[Stored dataset items]
(** * canvas3d: vectors, matrices, shapes, 3D paths and the drawing interpreter

    A shallow embedding of [src/Vec.ts], [src/Mat.ts], [src/Shape.ts],
    [src/Path3D.ts] and [src/Drawing.ts], followed by the properties the
    specification states about them.

    The TypeScript code computes with the JavaScript [number] type.  The
    embedding is written over an interface of the operations the code
    applies to numbers ([JSNumber]); the code runs on its instance [jsnum],
    IEEE 754 binary64 values extended by [undefined]. *)

From Stdlib Require Import List ZArith Lia Bool PrimFloat.
From Stdlib Require String SpecFloat FloatOps FloatAxioms.
Import ListNotations.

Set Implicit Arguments.
Set Warnings "-inexact-float,-register-all".

(** ** Numbers *)

(** The values an expression of TypeScript type [number] can evaluate to,
    with the operations the sources apply to them.  [undef] is what an
    out-of-range read [v[i]] produces. *)
Class JSNumber (num : Type) : Type := {
  n0 : num;                         (* the literal 0 *)
  n1 : num;                         (* the literal 1 *)
  nadd : num -> num -> num;         (* numberField.add, x + y *)
  nmul : num -> num -> num;         (* numberField.mul, x * y *)
  nneg : num -> num;                (* unary minus *)
  strict_eq : num -> num -> bool;   (* x === y *)
  isFinite : num -> bool;           (* the global isFinite(x) *)
  undef : num                       (* undefined *)
}.

(** The part of [Math] and of the arithmetic that only the rotation
    constructors and [angle] use. *)
Class JSMath (num : Type) : Type := {
  Math_PI : num;
  Math_sin : num -> num;
  Math_cos : num -> num;
  ndiv : num -> num -> num;         (* x / y *)
  n180 : num                        (* the literal 180 *)
}.

Declare Scope num_scope.
Delimit Scope num_scope with num.
Notation "0" := n0 : num_scope.
Notation "1" := n1 : num_scope.
Notation "x + y" := (nadd x y) : num_scope.
Notation "x * y" := (nmul x y) : num_scope.
Notation "x / y" := (ndiv x y) : num_scope.
Notation "- x" := (nneg x) : num_scope.
Notation "x === y" := (strict_eq x y) (at level 70, no associativity) : num_scope.

(** *** JavaScript numbers: binary64 or [undefined] *)

Inductive jsnum : Type :=
| Num (f : float)
| Undefined.

(** ToNumber: [undefined] becomes NaN wherever arithmetic is applied. *)
Definition ToNumber (v : jsnum) : float :=
  match v with
  | Num f => f
  | Undefined => nan
  end.

Definition js_strict_eq (x y : jsnum) : bool :=
  match x, y with
  | Num a, Num b => PrimFloat.eqb a b
  | Undefined, Undefined => true
  | _, _ => false
  end.

#[export] Instance jsnum_number : JSNumber jsnum := {|
  n0 := Num 0%float;
  n1 := Num 1%float;
  nadd := fun x y => Num (ToNumber x + ToNumber y)%float;
  nmul := fun x y => Num (ToNumber x * ToNumber y)%float;
  nneg := fun x => Num (- ToNumber x)%float;
  strict_eq := js_strict_eq;
  isFinite := fun x => is_finite (ToNumber x);
  undef := Undefined
|}.

(** [Math.sin] and [Math.cos] are implementation-approximated; they stay
    parameters of the instance. *)
Definition jsnum_math (sin cos : float -> float) : JSMath jsnum := {|
  Math_PI := Num 0x1.921fb54442d18p+1%float;
  Math_sin := fun x => Num (sin (ToNumber x));
  Math_cos := fun x => Num (cos (ToNumber x));
  ndiv := fun x y => Num (ToNumber x / ToNumber y)%float;
  n180 := Num 180%float
|}.

(** ** fp-ts combinators used by the sources *)

Module FpTs.

Section Arrays.
Context {A B C : Type}.

(** [RA.isNonEmpty] *)
Definition isNonEmpty (l : list A) : bool :=
  match l with
  | [] => false
  | _ :: _ => true
  end.

(** [RA.snoc(init, end)] / [RA.append(end)(init)] *)
Definition snoc (init : list A) (e : A) : list A := init ++ [e].

(** [NEA.last] on an array; [d] stands for the [undefined] read on []. *)
Definition last_ (d : A) (l : list A) : A := List.last l d.

(** [NEA.modifyLast(f)]: the last element replaced by its image. *)
Definition modifyLast (d : A) (f : A -> A) (l : list A) : list A :=
  removelast l ++ [f (List.last l d)].

(** [NEA.updateLast(a)] is [modifyLast(() => a)]. *)
Definition updateLast (d : A) (a : A) (l : list A) : list A :=
  modifyLast d (fun _ => a) l.

(** [as.slice(0, -1)] *)
Definition slice_0_m1 (l : list A) : list A := removelast l.

(** [RA.foldLeft(onEmpty, onNonEmpty)] *)
Definition foldLeft (onEmpty : B) (onNonEmpty : A -> list A -> B)
           (l : list A) : B :=
  match l with
  | [] => onEmpty
  | h :: t => onNonEmpty h t
  end.

(** [RA.reduce(b, f)] *)
Definition reduce (b : B) (f : B -> A -> B) (l : list A) : B :=
  fold_left f l b.

(** The loop of [RNEA.zipWith] from index 1 on, up to the shorter length. *)
Fixpoint zip_rest (f : A -> B -> C) (l : list A) (r : list B) : list C :=
  match l, r with
  | a :: l', b :: r' => f a b :: zip_rest f l' r'
  | _, _ => []
  end.

(** [RNEA.zipWith(as, bs, f)]: [cs = [f(as[0], bs[0])]], then
    [cs[i] = f(as[i], bs[i])] for [1 <= i < min(as.length, bs.length)]. *)
Definition zipWith (da : A) (db : B) (l : list A) (r : list B)
           (f : A -> B -> C) : list C :=
  f (hd da l) (hd db r) :: zip_rest f (tl l) (tl r).

(** [RNEA.mapWithIndex(f)] *)
Definition mapWithIndex (f : nat -> A -> B) (l : list A) : list B :=
  map (fun ia => f (fst ia) (snd ia)) (combine (seq 0 (length l)) l).
End Arrays.

End FpTs.

(** ** Vec.ts *)

Module Vec.
Section Vec.
Context {num : Type} {N : JSNumber num}.

(** [ReadonlyNonEmptyArray<number>] *)
Definition Vec : Type := list num.

Definition dot (fb fa : Vec) : num :=
  FpTs.reduce n0 nadd (FpTs.zipWith undef undef fa fb nmul).

(** [at(i)(v) = v[i]] *)
Definition at_ (i : nat) (v : Vec) : num := nth i v undef.
End Vec.
End Vec.

(** ** Mat.ts *)

Module Mat.
Section Mat.
Context {num : Type} {N : JSNumber num}.
Local Open Scope num_scope.

(** [ReadonlyNonEmptyArray<Vec>], rows first. *)
Definition Mat : Type := list (@Vec.Vec num).

(** [row = flow(at, RNEA.map)]: the [n]-th component of every row. *)
Definition row (n : nat) (m : Mat) : Vec.Vec := map (Vec.at_ n) m.

(** [transpose(fa) = pipe(RNEA.head(fa), RNEA.mapWithIndex(flow(row, apply(fa))))].
    The type excludes the empty array, whose head is read as [[]] here. *)
Definition transpose (fa : Mat) : Mat :=
  FpTs.mapWithIndex (fun i _ => row i fa) (hd [] fa).

Definition translate (v : Vec.Vec) : Mat :=
  [ [1; 0; 0; 0];
    [0; 1; 0; 0];
    [0; 0; 1; 0];
    [Vec.at_ 0 v; Vec.at_ 1 v; Vec.at_ 2 v; 1] ].

Definition scale (v : Vec.Vec) : Mat :=
  [ [Vec.at_ 0 v; 0; 0; 0];
    [0; Vec.at_ 1 v; 0; 0];
    [0; 0; Vec.at_ 2 v; 0];
    [0; 0; 0; 1] ].

(** [semigroupMat.concat] *)
Definition concat (x y : Mat) : Mat :=
  let fab := map Vec.dot (transpose y) in
  map (fun ar => map (fun f => f ar) fab) x.

Definition mul (fb fa : Mat) : Mat := concat fa fb.

Definition identity : Mat :=
  [ [1; 0; 0; 0];
    [0; 1; 0; 0];
    [0; 0; 1; 0];
    [0; 0; 0; 1] ].

(** [monoidMat = { concat: semigroupMat.concat, empty: identity }] *)
Definition monoidMat_empty : Mat := identity.

(** [concatAll = concatAll_(monoidMat)]: the product of a list of matrices,
    folded from the left, starting from [identity]. *)
Definition concatAll (ms : list Mat) : Mat :=
  fold_left concat ms monoidMat_empty.

Section Rotations.
Context {M : JSMath num}.

Definition sin (deg : num) : num :=
  Math_sin ((deg * Math_PI) / n180).

Definition cos (deg : num) : num :=
  Math_cos ((deg * Math_PI) / n180).

Definition rotateX (angle : num) : Mat :=
  [ [1; 0; 0; 0];
    [0; cos angle; sin angle; 0];
    [0; - sin angle; cos angle; 0];
    [0; 0; 0; 1] ].

Definition rotateY (angle : num) : Mat :=
  [ [cos angle; 0; - sin angle; 0];
    [0; 1; 0; 0];
    [sin angle; 0; cos angle; 0];
    [0; 0; 0; 1] ].

Definition rotateZ (angle : num) : Mat :=
  [ [cos angle; sin angle; 0; 0];
    [- sin angle; cos angle; 0; 0];
    [0; 0; 0; 0];
    [0; 0; 0; 1] ].

Definition axonometric (phi theta : num) : Mat :=
  [ [cos phi; sin phi * sin theta; - sin phi * cos theta; 0];
    [0; cos theta; sin theta; 0];
    [sin phi; - cos phi * sin theta; cos phi * cos theta; 0];
    [0; 0; 0; 1] ].
End Rotations.
End Mat.
End Mat.

(** ** Shape.ts *)

(** The [Foldable] interface of fp-ts: [reduce] is a left fold over the
    elements, which [toList] enumerates in the same order. *)
Class Foldable (F : Type -> Type) : Type := {
  F_reduce : forall A B : Type, F A -> B -> (B -> A -> B) -> B;
  F_toList : forall A : Type, F A -> list A;
  F_reduce_toList : forall (A B : Type) (fa : F A) (b : B) (f : B -> A -> B),
      F_reduce fa b f = fold_left f (F_toList fa) b
}.

Arguments F_reduce {F _ A B} fa b f.
Arguments F_toList {F _ A} fa.
Arguments F_reduce_toList {F _ A B} fa b f.

(** [RA.Foldable] *)
#[export] Instance Foldable_ReadonlyArray : Foldable list := {|
  F_reduce := fun A B fa b f => fold_left f fa b;
  F_toList := fun A fa => fa;
  F_reduce_toList := fun A B fa b f => eq_refl
|}.

(** [O.Foldable] *)
#[export] Instance Foldable_Option : Foldable option := {|
  F_reduce := fun A B fa b f => match fa with Some a => f b a | None => b end;
  F_toList := fun A fa => match fa with Some a => [a] | None => [] end;
  F_reduce_toList := fun A B fa b f =>
    match fa with Some a => eq_refl | None => eq_refl end
|}.

Module Shape.
Section Shape.
Context {num : Type} {N : JSNumber num}.

Inductive Angle : Type :=
| Degrees (degrees : num)
| Radians (radians : num).

Definition Point : Type := @Vec.Vec num.

(** The [Path] interface (its [_tag] is constant). *)
Record Path : Type := mkPath {
  Path_closed : bool;
  Path_points : list Point
}.

Inductive Shape : Type :=
| Composite (shapes : list Shape)
| PathShape (p : Path).

Definition degrees (d : num) : Angle := Degrees d.
Definition radians (r : num) : Angle := Radians r.
Definition point (x y z : num) : Point := [x; y; z].

Definition angle {M : JSMath num} (a : Angle) : num :=
  match a with
  | Radians r => (r * (n180 / Math_PI))%num
  | Degrees d => d
  end.

Definition composite (shapes : list Shape) : Shape := Composite shapes.

(** [monoidPath = M.struct({ _tag, closed: MonoidAny, points: RA.getMonoid() })] *)
Definition monoidPath_concat (x y : Path) : Path :=
  mkPath (Path_closed x || Path_closed y) (Path_points x ++ Path_points y).

Definition monoidPath_empty : Path := mkPath false [].

Definition closed {F : Type -> Type} {FF : Foldable F} (fa : F Point) : Path :=
  F_reduce fa monoidPath_empty
           (fun b a => mkPath true (FpTs.snoc (Path_points b) a)).

Definition path {F : Type -> Type} {FF : Foldable F} (fa : F Point) : Path :=
  F_reduce fa monoidPath_empty
           (fun b a => mkPath false (FpTs.snoc (Path_points b) a)).
End Shape.
End Shape.

(** ** Path3D.ts *)

Module Path3D.
Section Path3D.
Context {num : Type} {N : JSNumber num}.

Definition Path3D : Type := list (list (@Vec.Vec num)).

Definition isPointFinite (point : Vec.Vec) : bool :=
  isFinite (Vec.at_ 0 point) && isFinite (Vec.at_ 1 point)
  && isFinite (Vec.at_ 2 point).

Definition moveTo (point : Vec.Vec) (path : Path3D) : Path3D :=
  if isPointFinite point then FpTs.snoc path [point] else path.

Definition lineTo (point : Vec.Vec) (path : Path3D) : Path3D :=
  if isPointFinite point then
    if FpTs.isNonEmpty path
    then FpTs.modifyLast [] (fun cur => FpTs.snoc cur point) path
    else moveTo point path
  else path.

(** The comparison [end[0] === start[0] && end[1] === start[1] && end[2] === start[2]]. *)
Definition same_ends (e s : Vec.Vec) : bool :=
  strict_eq (Vec.at_ 0 e) (Vec.at_ 0 s)
  && strict_eq (Vec.at_ 1 e) (Vec.at_ 1 s)
  && strict_eq (Vec.at_ 2 e) (Vec.at_ 2 s).

Definition closePath (path : Path3D) : Path3D :=
  if negb (FpTs.isNonEmpty path) then path
  else
    let cur := FpTs.last_ [] path in
    if negb (FpTs.isNonEmpty cur && Nat.ltb 1 (length cur)) then path
    else
      let e := FpTs.last_ [] cur in
      let start := nth 0 cur [] in
      if same_ends e start then path
      else FpTs.snoc (FpTs.updateLast [] (FpTs.snoc cur start) path) [start].
End Path3D.
End Path3D.

(** ** Canvas.ts: the Renderer boundary *)

Module Canvas.
Section Canvas.
Context {num : Type} {N : JSNumber num}.

Inductive FillRule : Type := evenodd | nonzero.

(** One call on the native 2D context. *)
Inductive Command : Type :=
| ctx_save
| ctx_restore
| ctx_beginPath
| ctx_closePath
| ctx_moveTo (x y : num)
| ctx_lineTo (x y : num)
| ctx_fill (fillRule : option FillRule)
| ctx_stroke
| ctx_set_fillStyle (style : String.string)
| ctx_set_strokeStyle (style : String.string)
| ctx_set_lineWidth (width : num).

(** The handle of the drawing surface.  The surface itself is the
    outside world: the calls it has received so far, oldest first. *)
Inductive CanvasRenderingContext2D : Type := ctx2d.

Definition World : Type := list Command.

(** [IO<A>] and [ReaderIO<R, A>] of fp-ts, as state passing. *)
Definition IO (A : Type) : Type := World -> A * World.
Definition ReaderIO (R A : Type) : Type := R -> IO A.
Definition Render (A : Type) : Type := ReaderIO CanvasRenderingContext2D A.

Definition IO_of {A : Type} (a : A) : IO A := fun w => (a, w).

Definition RIO_ask {R : Type} : ReaderIO R R := fun r => IO_of r.

Definition RIO_chain {R A B : Type} (f : A -> ReaderIO R B)
           (ma : ReaderIO R A) : ReaderIO R B :=
  fun r w => let (a, w1) := ma r w in f a r w1.

Definition RIO_chainFirst {R A B : Type} (f : A -> ReaderIO R B)
           (ma : ReaderIO R A) : ReaderIO R A :=
  fun r w => let (a, w1) := ma r w in let (_, w2) := f a r w1 in (a, w2).

(** [RA.Traversable.traverse(RIO.Applicative)]: effects left to right. *)
Definition traverseReaderIO {R A B : Type} (f : A -> ReaderIO R B)
  : list A -> ReaderIO R (list B) :=
  fix go (ta : list A) : ReaderIO R (list B) :=
    match ta with
    | [] => fun _ => IO_of []
    | a :: ta' =>
      fun r w => let (b, w1) := f a r w in
                 let (bs, w2) := go ta' r w1 in (b :: bs, w2)
    end.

• [Exercise instructions]
Could you repeat exactly the lines above from the line with "Math_PI : num;" up to and including the line with "Math_cos := fun", and only those?

• [Completed task]
  Math_PI : num;
  Math_sin : num -> num;
  Math_cos : num -> num;
  ndiv : num -> num -> num;         (* x / y *)
  n180 : num                        (* the literal 180 *)
}.

Declare Scope num_scope.
Delimit Scope num_scope with num.
Notation "0" := n0 : num_scope.
Notation "1" := n1 : num_scope.
Notation "x + y" := (nadd x y) : num_scope.
Notation "x * y" := (nmul x y) : num_scope.
Notation "x / y" := (ndiv x y) : num_scope.
Notation "- x" := (nneg x) : num_scope.
Notation "x === y" := (strict_eq x y) (at level 70, no associativity) : num_scope.

(** *** JavaScript numbers: binary64 or [undefined] *)

Inductive jsnum : Type :=
| Num (f : float)
| Undefined.

(** ToNumber: [undefined] becomes NaN wherever arithmetic is applied. *)
Definition ToNumber (v : jsnum) : float :=
  match v with
  | Num f => f
  | Undefined => nan
  end.

Definition js_strict_eq (x y : jsnum) : bool :=
  match x, y with
  | Num a, Num b => PrimFloat.eqb a b
  | Undefined, Undefined => true
  | _, _ => false
  end.

#[export] Instance jsnum_number : JSNumber jsnum := {|
  n0 := Num 0%float;
  n1 := Num 1%float;
  nadd := fun x y => Num (ToNumber x + ToNumber y)%float;
  nmul := fun x y => Num (ToNumber x * ToNumber y)%float;
  nneg := fun x => Num (- ToNumber x)%float;
  strict_eq := js_strict_eq;
  isFinite := fun x => is_finite (ToNumber x);
  undef := Undefined
|}.

(** [Math.sin] and [Math.cos] are implementation-approximated; they stay
    parameters of the instance. *)
Definition jsnum_math (sin cos : float -> float) : JSMath jsnum := {|
  Math_PI := Num 0x1.921fb54442d18p+1%float;
  Math_sin := fun x => Num (sin (ToNumber x));
  Math_cos := fun x => Num (cos (ToNumber x));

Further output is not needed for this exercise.